Extracted information
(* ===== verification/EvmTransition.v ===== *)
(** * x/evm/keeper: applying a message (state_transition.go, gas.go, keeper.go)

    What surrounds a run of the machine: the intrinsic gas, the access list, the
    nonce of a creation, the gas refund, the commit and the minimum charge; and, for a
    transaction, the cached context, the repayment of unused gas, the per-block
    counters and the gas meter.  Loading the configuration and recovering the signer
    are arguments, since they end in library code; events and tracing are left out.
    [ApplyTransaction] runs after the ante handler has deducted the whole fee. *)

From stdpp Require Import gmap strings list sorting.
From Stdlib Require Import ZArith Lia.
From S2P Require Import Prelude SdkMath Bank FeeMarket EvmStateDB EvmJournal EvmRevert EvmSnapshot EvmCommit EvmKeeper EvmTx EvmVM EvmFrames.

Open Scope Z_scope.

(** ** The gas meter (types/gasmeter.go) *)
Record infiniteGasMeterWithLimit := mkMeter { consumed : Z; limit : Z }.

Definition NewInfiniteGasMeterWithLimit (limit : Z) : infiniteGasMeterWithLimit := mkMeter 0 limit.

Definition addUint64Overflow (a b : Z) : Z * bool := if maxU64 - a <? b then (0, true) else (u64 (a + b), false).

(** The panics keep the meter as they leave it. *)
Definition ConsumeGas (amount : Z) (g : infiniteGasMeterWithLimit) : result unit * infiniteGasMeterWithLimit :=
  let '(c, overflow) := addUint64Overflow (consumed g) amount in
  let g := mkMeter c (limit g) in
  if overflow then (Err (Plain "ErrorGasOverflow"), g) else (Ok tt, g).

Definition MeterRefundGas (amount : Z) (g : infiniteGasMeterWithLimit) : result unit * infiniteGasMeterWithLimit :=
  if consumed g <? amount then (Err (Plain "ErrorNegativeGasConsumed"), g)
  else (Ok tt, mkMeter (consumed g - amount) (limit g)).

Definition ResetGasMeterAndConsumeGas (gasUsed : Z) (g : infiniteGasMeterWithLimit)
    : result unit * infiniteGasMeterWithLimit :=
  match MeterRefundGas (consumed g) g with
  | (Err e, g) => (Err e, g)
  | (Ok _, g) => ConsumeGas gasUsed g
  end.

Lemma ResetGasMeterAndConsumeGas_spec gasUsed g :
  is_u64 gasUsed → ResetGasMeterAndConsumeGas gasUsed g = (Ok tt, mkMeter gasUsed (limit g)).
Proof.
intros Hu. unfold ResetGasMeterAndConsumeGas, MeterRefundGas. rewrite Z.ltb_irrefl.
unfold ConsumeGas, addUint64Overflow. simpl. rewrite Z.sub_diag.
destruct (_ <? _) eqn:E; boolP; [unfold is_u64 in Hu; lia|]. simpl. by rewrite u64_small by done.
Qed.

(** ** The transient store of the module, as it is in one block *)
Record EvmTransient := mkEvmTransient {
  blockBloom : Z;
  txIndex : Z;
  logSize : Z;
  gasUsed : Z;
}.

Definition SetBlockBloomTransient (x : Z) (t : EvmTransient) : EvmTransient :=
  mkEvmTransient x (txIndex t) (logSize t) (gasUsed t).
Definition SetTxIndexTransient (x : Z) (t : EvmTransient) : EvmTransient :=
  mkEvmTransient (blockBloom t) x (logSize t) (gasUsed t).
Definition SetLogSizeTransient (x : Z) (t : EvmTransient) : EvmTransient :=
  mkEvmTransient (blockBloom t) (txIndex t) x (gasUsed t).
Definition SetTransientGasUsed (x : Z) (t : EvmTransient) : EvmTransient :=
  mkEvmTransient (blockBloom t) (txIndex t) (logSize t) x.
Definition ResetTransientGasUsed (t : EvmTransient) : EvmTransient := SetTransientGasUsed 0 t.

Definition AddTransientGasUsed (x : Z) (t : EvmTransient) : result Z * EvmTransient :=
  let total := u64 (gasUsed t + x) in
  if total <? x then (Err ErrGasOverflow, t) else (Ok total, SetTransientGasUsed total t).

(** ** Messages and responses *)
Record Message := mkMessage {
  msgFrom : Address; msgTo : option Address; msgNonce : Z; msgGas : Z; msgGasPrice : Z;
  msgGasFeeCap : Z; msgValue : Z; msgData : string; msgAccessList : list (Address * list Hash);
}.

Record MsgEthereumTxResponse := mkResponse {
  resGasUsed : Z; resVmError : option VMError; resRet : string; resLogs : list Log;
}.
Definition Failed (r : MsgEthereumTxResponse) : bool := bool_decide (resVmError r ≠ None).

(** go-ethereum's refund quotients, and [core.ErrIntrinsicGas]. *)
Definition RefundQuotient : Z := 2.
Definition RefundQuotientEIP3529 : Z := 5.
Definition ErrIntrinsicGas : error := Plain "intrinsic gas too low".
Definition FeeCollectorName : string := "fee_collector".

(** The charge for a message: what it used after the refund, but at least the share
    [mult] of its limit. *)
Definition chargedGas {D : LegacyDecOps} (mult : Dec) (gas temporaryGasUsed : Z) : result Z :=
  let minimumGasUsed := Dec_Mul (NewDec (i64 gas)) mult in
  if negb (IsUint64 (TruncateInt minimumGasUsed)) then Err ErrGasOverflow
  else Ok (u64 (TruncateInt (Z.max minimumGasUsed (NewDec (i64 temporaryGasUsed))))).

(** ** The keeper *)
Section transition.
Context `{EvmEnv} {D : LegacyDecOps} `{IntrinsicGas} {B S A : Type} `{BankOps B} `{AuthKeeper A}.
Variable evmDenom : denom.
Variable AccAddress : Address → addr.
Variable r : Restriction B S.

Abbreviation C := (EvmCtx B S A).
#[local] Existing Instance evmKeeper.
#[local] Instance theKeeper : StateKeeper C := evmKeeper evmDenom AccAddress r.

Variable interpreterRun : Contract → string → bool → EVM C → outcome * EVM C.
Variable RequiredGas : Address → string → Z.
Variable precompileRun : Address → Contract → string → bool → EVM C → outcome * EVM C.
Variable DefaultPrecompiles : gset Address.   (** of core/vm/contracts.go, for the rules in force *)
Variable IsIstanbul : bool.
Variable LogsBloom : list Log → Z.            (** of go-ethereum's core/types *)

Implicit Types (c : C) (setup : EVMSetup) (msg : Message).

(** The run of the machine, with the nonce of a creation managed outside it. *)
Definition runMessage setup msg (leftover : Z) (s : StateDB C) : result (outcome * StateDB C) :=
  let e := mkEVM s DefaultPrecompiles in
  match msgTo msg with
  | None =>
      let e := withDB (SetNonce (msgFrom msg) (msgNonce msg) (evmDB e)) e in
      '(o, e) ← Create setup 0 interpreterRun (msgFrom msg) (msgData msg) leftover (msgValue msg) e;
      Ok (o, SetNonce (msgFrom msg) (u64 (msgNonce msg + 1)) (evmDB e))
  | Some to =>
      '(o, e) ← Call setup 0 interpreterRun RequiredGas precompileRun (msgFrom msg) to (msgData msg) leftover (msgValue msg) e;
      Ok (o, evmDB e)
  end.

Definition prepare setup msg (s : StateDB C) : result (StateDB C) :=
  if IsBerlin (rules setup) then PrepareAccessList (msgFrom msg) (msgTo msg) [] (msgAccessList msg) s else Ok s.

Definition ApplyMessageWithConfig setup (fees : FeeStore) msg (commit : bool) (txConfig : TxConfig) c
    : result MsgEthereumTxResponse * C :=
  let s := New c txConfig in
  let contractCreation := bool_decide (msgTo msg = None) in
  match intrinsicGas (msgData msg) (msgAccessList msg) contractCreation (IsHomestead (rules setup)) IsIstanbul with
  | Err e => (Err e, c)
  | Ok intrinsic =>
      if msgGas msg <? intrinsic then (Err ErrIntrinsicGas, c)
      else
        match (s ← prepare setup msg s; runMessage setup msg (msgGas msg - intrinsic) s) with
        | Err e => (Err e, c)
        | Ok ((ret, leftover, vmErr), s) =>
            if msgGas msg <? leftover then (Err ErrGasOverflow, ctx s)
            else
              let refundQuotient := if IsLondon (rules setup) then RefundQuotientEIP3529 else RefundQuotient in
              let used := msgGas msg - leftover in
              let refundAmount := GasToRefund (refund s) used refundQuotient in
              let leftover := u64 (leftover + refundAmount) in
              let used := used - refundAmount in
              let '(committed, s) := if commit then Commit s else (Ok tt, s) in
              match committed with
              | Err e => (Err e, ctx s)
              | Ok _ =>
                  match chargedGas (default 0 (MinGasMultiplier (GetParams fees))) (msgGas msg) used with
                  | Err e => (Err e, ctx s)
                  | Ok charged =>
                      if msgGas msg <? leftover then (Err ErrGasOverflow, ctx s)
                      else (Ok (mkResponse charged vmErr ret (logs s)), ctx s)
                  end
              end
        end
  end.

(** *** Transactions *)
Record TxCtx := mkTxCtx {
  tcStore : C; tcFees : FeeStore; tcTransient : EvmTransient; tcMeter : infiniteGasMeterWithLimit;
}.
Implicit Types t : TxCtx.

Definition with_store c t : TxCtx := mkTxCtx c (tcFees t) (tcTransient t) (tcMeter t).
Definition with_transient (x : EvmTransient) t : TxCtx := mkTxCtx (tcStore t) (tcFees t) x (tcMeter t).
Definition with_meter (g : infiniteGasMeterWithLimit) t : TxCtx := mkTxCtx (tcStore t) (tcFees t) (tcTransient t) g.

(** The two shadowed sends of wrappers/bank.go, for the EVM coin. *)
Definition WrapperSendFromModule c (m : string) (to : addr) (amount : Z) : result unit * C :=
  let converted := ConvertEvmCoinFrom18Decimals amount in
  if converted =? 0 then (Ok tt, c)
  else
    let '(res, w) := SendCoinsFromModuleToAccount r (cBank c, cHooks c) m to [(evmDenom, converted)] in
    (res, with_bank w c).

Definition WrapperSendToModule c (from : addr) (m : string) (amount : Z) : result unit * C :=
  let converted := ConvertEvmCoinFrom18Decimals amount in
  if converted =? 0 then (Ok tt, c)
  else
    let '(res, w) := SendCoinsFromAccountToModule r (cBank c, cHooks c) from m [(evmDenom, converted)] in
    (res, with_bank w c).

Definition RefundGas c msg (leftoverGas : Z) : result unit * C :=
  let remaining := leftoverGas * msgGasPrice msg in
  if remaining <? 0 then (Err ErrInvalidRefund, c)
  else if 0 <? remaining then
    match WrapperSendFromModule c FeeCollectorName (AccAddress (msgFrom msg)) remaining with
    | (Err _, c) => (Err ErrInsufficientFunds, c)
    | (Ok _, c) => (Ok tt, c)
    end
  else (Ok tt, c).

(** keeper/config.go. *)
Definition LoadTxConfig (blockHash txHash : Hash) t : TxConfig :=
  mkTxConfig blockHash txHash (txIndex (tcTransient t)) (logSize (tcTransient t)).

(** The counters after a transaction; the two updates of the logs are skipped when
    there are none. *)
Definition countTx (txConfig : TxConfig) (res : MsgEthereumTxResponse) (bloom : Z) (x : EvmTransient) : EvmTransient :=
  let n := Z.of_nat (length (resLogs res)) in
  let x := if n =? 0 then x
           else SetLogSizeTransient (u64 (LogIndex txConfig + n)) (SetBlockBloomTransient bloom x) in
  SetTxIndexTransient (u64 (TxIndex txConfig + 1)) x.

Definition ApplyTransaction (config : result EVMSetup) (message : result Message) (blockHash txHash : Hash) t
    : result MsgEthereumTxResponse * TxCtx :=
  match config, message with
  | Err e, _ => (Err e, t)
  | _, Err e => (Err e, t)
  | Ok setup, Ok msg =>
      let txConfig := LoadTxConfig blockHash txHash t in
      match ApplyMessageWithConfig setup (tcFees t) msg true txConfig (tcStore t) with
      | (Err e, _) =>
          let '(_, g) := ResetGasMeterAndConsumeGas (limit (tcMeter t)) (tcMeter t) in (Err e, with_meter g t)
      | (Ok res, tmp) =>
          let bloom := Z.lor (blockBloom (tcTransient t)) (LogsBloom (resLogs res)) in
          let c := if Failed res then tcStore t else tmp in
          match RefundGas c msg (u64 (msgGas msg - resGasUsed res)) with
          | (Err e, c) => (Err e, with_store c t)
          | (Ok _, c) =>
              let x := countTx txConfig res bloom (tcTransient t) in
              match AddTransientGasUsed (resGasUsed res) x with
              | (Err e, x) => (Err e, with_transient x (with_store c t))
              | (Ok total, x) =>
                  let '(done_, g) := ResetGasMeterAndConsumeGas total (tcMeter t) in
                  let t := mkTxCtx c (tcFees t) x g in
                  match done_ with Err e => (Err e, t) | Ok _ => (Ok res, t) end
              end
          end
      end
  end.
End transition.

Task item
The required output is the exact run of lines from the one with "let c := if" through the final line of the entries.

Answer for the task
          let c := if Failed res then tcStore t else tmp in
          match RefundGas c msg (u64 (msgGas msg - resGasUsed res)) with
          | (Err e, c) => (Err e, with_store c t)
          | (Ok _, c) =>
              let x := countTx txConfig res bloom (tcTransient t) in
              match AddTransientGasUsed (resGasUsed res) x with
              | (Err e, x) => (Err e, with_transient x (with_store c t))
              | (Ok total, x) =>
                  let '(done_, g) := ResetGasMeterAndConsumeGas total (tcMeter t) in
                  let t := mkTxCtx c (tcFees t) x g in
                  match done_ with Err e => (Err e, t) | Ok _ => (Ok res, t) end
              end
          end
      end
  end.
End transition.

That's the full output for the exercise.